How much longer can such obfuscating work? Thouch Féniés Phandarasar,
a Khmer refugee living in France who testified at the trial last year
and flew back to Phnom Penh for the judgment earlier this month, told me
she hadn’t realized how the court was handling the genocide charges
until the week before the verdict, when she was briefed on the second
phase of the trial. And then she was “outraged,” she said. For her,
“genocide” connotes extermination in a way that “crimes against
humanity” cannot, and so “if the tribunal refrains from using the term,
it must do so for everyone, rather than use it just for the Vietnamese
and the Cham.” Ung Billon, the head of the victims’ association in
France, told me, “This was a genocide between two political ethnicities:
The communists killed us because we weren’t communists. So to be told
that Khmer victims aren’t included in the genocide is unacceptable for
me.”
One could argue that the long-awaited trial of the “Khmer Rouge
genocide,” that oxymoron, will help clarify both the nature of communism
and the notion of genocide by confronting the essentially political
character of most of the Khmer Rouge’s crimes with the politically
expedient origins of the legal definition of genocide. But it is a
lesson that comes at a cost for the people the court was supposed to
help, the victims, especially those who are most involved in its work.
There are also serious political risks. Accusing the Pol Pot regime
of “genocide” just after it collapsed, in 1979, may have helped bridge
the divide between Cambodians and the Vietnamese-backed government, but
the use of the term by the ECCC today could revive old tensions between
the two peoples. At the opening of the trial in late 2011, Nuon Chea
issued repeated warnings about the Vietnamese threat to the Khmer nation
— back in his day, since then, now. Those comments sounded to me like
the defiant salvos of an unrepentant ideologue, a man defeated by
history and yet congealed in the past.

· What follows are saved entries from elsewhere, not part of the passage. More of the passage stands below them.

Lemma tightens_trans a b c : tightens a b = true → tightens b c = true → tightens a c = true.
Proof. by destruct a, b, c. Qed.

Lemma tightens_antisym a b : tightens a b = true → tightens b a = true → a = b.
Proof. by destruct a, b. Qed.

(** ** Lemmas: the commands of a parse *)

(** The nodes of a subtree, each with its parent. *)
Inductive inside : Entry → Entry → Prop :=
| inside_self e : inside e e
| inside_child e c e' : c ∈ child_entries (e_node e) → inside c e' → inside e e'.

Fixpoint sizes (l : list Entry) : nat :=
  match l with [] => 0 | e :: l => node_size (e_node e) + sizes l end.

Lemma sizes_app l k : sizes (l ++ k) = sizes l + sizes k.
Proof. induction l as [|e l IH]; simpl; [done|]. lia. Qed.

Lemma sizes_children n : node_size n = S (sizes (child_entries n)).
Proof.
  destruct n as [k t b cs]. simpl. f_equal. unfold child_entries; simpl. generalize (Some (mkNode k t b cs)).
  intros p. assert (∀ f : nat → nat, (fix sizes (l : list Node) : nat :=
     match l with [] => 0 | c :: l0 => node_size c + sizes l0 end) cs = sizes (imap (mkEntry p ∘ f) cs)) as E.
  { induction cs as [|c cs IH]; intros f; [done|]. simpl. f_equal. apply (IH (f ∘ S)). }
  apply (E id).
Qed.

(** The loop reaches every command of every queued subtree, and no other text. *)
Lemma collect_loop_spec fuel queue w : sizes queue ≤ fuel →
  w ∈ collect_loop fuel queue ↔ ∃ e e', e ∈ queue ∧ inside e e' ∧ w ∈ own_part e'.
Proof.
  revert queue. induction fuel as [|fuel IH]; intros queue Hf.
  - destruct queue as [|e queue]; simpl in *; [|rewrite sizes_children in Hf; lia].
    split; [by intros []%elem_of_nil|]. by intros (? & ? & []%elem_of_nil & _).
  - destruct queue as [|e queue]; simpl.
    { split; [by intros []%elem_of_nil|]. by intros (? & ? & []%elem_of_nil & _). }
    simpl in Hf. rewrite sizes_children in Hf.
    rewrite elem_of_app, IH by (rewrite sizes_app; lia). split.
    + intros [Hw|(x & e' & [Hx|Hx]%elem_of_app & Hi & Hw)].
      * exists e, e. split_and!; [by left|constructor|done].
      * exists x, e'. split_and!; [by right|done..].
      * exists e, e'. split_and!; [by left| |done]. by eapply inside_child.
    + intros (x & e' & [->|Hx]%elem_of_cons & Hi & Hw).
      * destruct Hi as [|e c e' Hc Hi]; [by left|]. right. exists c, e'. rewrite elem_of_app. auto.
      * right. exists x, e'. rewrite elem_of_app. auto.
Qed.

(** ** Lemmas: rules *)

Lemma split_whitespace_word s w : w ∈ split_whitespace s → w ≠ [] ∧ ∀ c, c ∈ w → is_whitespace c = false.
Proof.
  unfold split_whitespace. rewrite elem_of_retain. intros [Hw Hne%negb_true_iff%bool_decide_eq_false].
  split; [done|]. by apply (split_by_pieces _ s).
Qed.

(** A parsed rule reads the same when read back from its own text. *)
Lemma rule_parse_raw raw r : rule_parse raw = Some r → rule_parse (rule_raw r) = Some r ∧ rule_raw r = trim raw.
Proof.
  unfold rule_parse. intros (nc & Hnc & (tool & Ht & [= <-])%bind_Some)%bind_Some.
  cbn [rule_raw]. split; [|done]. rewrite trim_idemp, Hnc. cbn. by rewrite Ht.
Qed.

(** A rule written around plain text, before its content is read. *)
Lemma rule_parse_wrapped tool inner :
  tool ≠ [] → chr "(" ∉ tool → (∀ c, c ∈ tool → is_whitespace c = false) →
  rule_parse (wrapped tool inner) =
  Some (mkRule (wrapped tool inner) (default (Exact tool) (pattern_parse tool)) (content_parse inner)).
Proof.
  intros Hne Hp Hws. unfold rule_parse, wrapped.
  assert (trim (tool ++ lit "(" ++ inner ++ lit ")") = tool ++ lit "(" ++ inner ++ lit ")") as ->.
  { apply trim_by_id; intros c r E.
    - destruct tool as [|d tool]; [done|]. injection E as -> _. apply Hws. by left.
    - rewrite !app_assoc in E. apply app_inj_2 in E as [_ [= <-]]; [done|done]. }
  rewrite (proj2 (split_once_char_Some (chr "(") _ tool (inner ++ lit ")"))) by done.
  change (lit ")") with [chr ")"]. rewrite strip_suffix_app. simpl. rewrite trim_plain by done.
  unfold pattern_parse. rewrite bool_decide_eq_false_2 by done. by destruct (_ && _).
Qed.
Lemma change_mode_no_wider configured s session mode :
  no_wider configured session s (change_mode s session configured mode false).1.
Proof.
  unfold change_mode. destruct (poisoned s) eqn:Hp; [apply no_wider_refl|].
  destruct (tightens mode _) eqn:Ht; cbn [negb andb fst].
  all: unfold no_wider; rewrite !session_rules_unpoisoned, !session_mode_unpoisoned, entry_of_insert by done.
  all: rewrite bool_decide_eq_true_2 by done; simpl; split; [|done].
  - done.
  - apply tightens_refl.
Qed.

Lemma permission_run_sessions p args session asked :
  ∃ s, (permission_run p args session asked).1 = set_sessions p s
    ∧ touches_only session (pp_sessions p) s
    ∧ (asked = false → no_wider (pp_mode p) session (pp_sessions p) s).
Proof.
  assert (p = set_sessions p (pp_sessions p)) as Hp by by destruct p.
  unfold permission_run. case_bool_decide.
  { exists (pp_sessions p). split; [exact Hp|]. split; [done|intros; apply no_wider_refl]. }
  destruct (strip_prefix _ _) as [rule|].
  - pose proof (forget_touches (pp_sessions p) session (trim rule)) as Ht.
    pose proof (forget_no_wider (pp_mode p) (pp_sessions p) session (trim rule)) as Hn.
    destruct (forget _ _ _) as [s [|]]; simpl in *; by exists s.
  - destruct (mode_from_str _) as [mode|].
    + pose proof (change_mode_touches (pp_sessions p) session (pp_mode p) mode asked) as Ht.
      assert (asked = false → no_wider (pp_mode p) session (pp_sessions p)
        (change_mode (pp_sessions p) session (pp_mode p) mode asked).1) as Hn
        by (intros ->; apply change_mode_no_wider).
      destruct (change_mode _ _ _ _ _) as [s [|]]; simpl in *; by exists s.
    + exists (pp_sessions p). split; [exact Hp|]. split; [done|intros; apply no_wider_refl].
Qed.
(** ** Witnesses *)

Definition demo_gate_tool : Tool :=
  mkTool (λ _, demo_traits false)
    (λ v _, match value_get (lit "command") v with Some (VString c) => [SCommand c] | _ => [] end)
    (λ _, None) (λ _ _, None).
Definition demo_gate (command : str) : GateInput :=
  mkGateInput (lit "ses_1") (lit "/work") (lit "i1")
    (mkToolCall (lit "c1") (lit "Bash") (VObject [(lit "command", VString command)])) (Some demo_gate_tool) [] [].
Definition demo_asked : Asked := mkAsked (lit "int_1") 5 false.
Definition demo_pol : PermissionPolicy PermissionsPolicy := @permissions_policy demo_tools.
Definition demo_text (v : Value) : str := [].

(** A person changes the command, the changed call is checked afresh, and they
    accept what the second prompt shows. *)
Definition demo_replies : list (result KernelError Answered) :=
  [Ok (mkAnswered demo_asked (AllowChanged (VObject [(lit "command", VString (lit "make x"))])));
   Ok (mkAnswered demo_asked AllowOnce)].
Definition demo_run := @gate_call _ demo_pol demo_text demo_policy (demo_gate (lit "make")) demo_replies.

Lemma gate_lets_through_only_decided_witness :
  match demo_run with
  | Some (g, _, log) =>
      gd_gate g = GateAllowed
      ∧ ∃ tool call confirm, gi_tool (demo_gate (lit "make")) = Some tool ∧ same_call call (gd_call g)
        ∧ let d := @pol_decide _ demo_pol demo_policy (policy_input (demo_gate (lit "make")) tool call confirm) in
          is_deny d = false
          ∧ (confirm = None ∧ tl_confirm tool (call_input call) = None ∧ is_allow d = true
             ∨ ∃ log0 entry, log = log0 ++ [entry] ∧ approves entry (gd_call g))
  | None => False
  end.
Proof.
  destruct demo_run as [[[g pol'] log]|] eqn:E; [|vm_compute in E; discriminate].
  assert (gd_gate g = GateAllowed) as Hg by (vm_compute in E; by injection E as <- _ _).
  split; [exact Hg|].
  apply (@gate_lets_through_only_decided _ demo_pol demo_text demo_policy pol' (demo_gate (lit "make"))
    demo_replies g log); [constructor|exact E|exact Hg].
Defined.

Lemma gate_settles_witness :
  ∃ g pol' log, demo_run = Some (g, pol', log) ∧ length log ≤ 2.
Proof.
  apply (@gate_settles _ demo_pol demo_text demo_policy (demo_gate (lit "make")) demo_replies
    (Ok (mkAnswered demo_asked AllowOnce))); [set_solver|done].
Defined.

Lemma policy_denial_is_final_witness :
  ∃ g message, @gate_call _ demo_pol demo_text demo_policy (demo_gate (lit "rm -rf /")) demo_replies
    = Some (g, demo_policy, []) ∧ gd_gate g = GateDenied message ∧ gd_receipt g = None.
Proof.
  eapply (@policy_denial_is_final _ demo_pol demo_text demo_policy (demo_gate (lit "rm -rf /")) demo_gate_tool);
    [done|done|done|vm_compute; reflexivity].
Defined.

Lemma session_accept_silences_witness :
  match @gate_call _ demo_pol demo_text demo_policy (demo_gate (lit "cargo test"))
      [Ok (mkAnswered demo_asked (AllowSession (lit "Bash(cargo:*)")))] with
  | Some (_, p', _) =>
      ∃ g', @gate_call _ demo_pol demo_text p' (demo_gate (lit "cargo test")) [] = Some (g', p', [])
        ∧ gd_gate g' = GateAllowed ∧ gd_call g' = gi_call (demo_gate (lit "cargo test"))
  | None => False
  end.
Proof.
  destruct (@gate_call _ demo_pol demo_text demo_policy (demo_gate (lit "cargo test")) _)
    as [[[g p'] log]|] eqn:E; [|vm_compute in E; discriminate].
  apply (@session_accept_silences demo_tools demo_text demo_policy p' (demo_gate (lit "cargo test"))
    demo_gate_tool demo_asked (lit "Bash(cargo:*)") g log); [done|done|done|done|exact E|].
  vm_compute in E. by injection E as <- _ _.
Defined.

But someone apparently was
worried that outside the courtroom they would play too well: state media
were instructed to stop broadcasting the hearings live.
The Vietnamese question has only become more sensitive since. The
legitimacy of Prime Minister Hun Sen was openly questioned in general
elections last year, when he suffered his sharpest rebuke from voters to
date. A leitmotif of the main opposition party’s campaign was a kind of
“the Vietnamese are lurking” scare-mongering argument, pegged to
illegal immigration and abusive land concessions. The party’s leaders
routinely referred to the Vietnamese as youn, which is
considered to be derogatory, as they of course well know. These days
there are frequent protests in front of the Vietnamese embassy in Phnom
Penh, over the status of territory in the Mekong Delta that Vietnam
obtained from the French during the colonial period and some Cambodians
still claim is theirs.
Craig Etcheson, a leading Khmer Rouge scholar who was an investigator
for the prosecution at the ECCC from 2006 to 2012, says that this
xenophobia is precisely the reason that the court’s consideration of the
genocide charge on behalf of the Vietnamese could be “a superb teaching
moment.” More likely, though, it will be “a gigantic shitstorm.”
Many Cambodians, like other people who survive mass crimes, seem
haunted by that question with no answer: “Why?” But a moment after first
asking it they often repeat it with this characteristic twist: “Why did
the Khmer Rouge try to exterminate Cambodians?” If only the Khmer Rouge
had tried to exterminate an ethnic or national group other than their
own — if only their central purpose had been to commit a genocide –- then it might all make a bit more sense.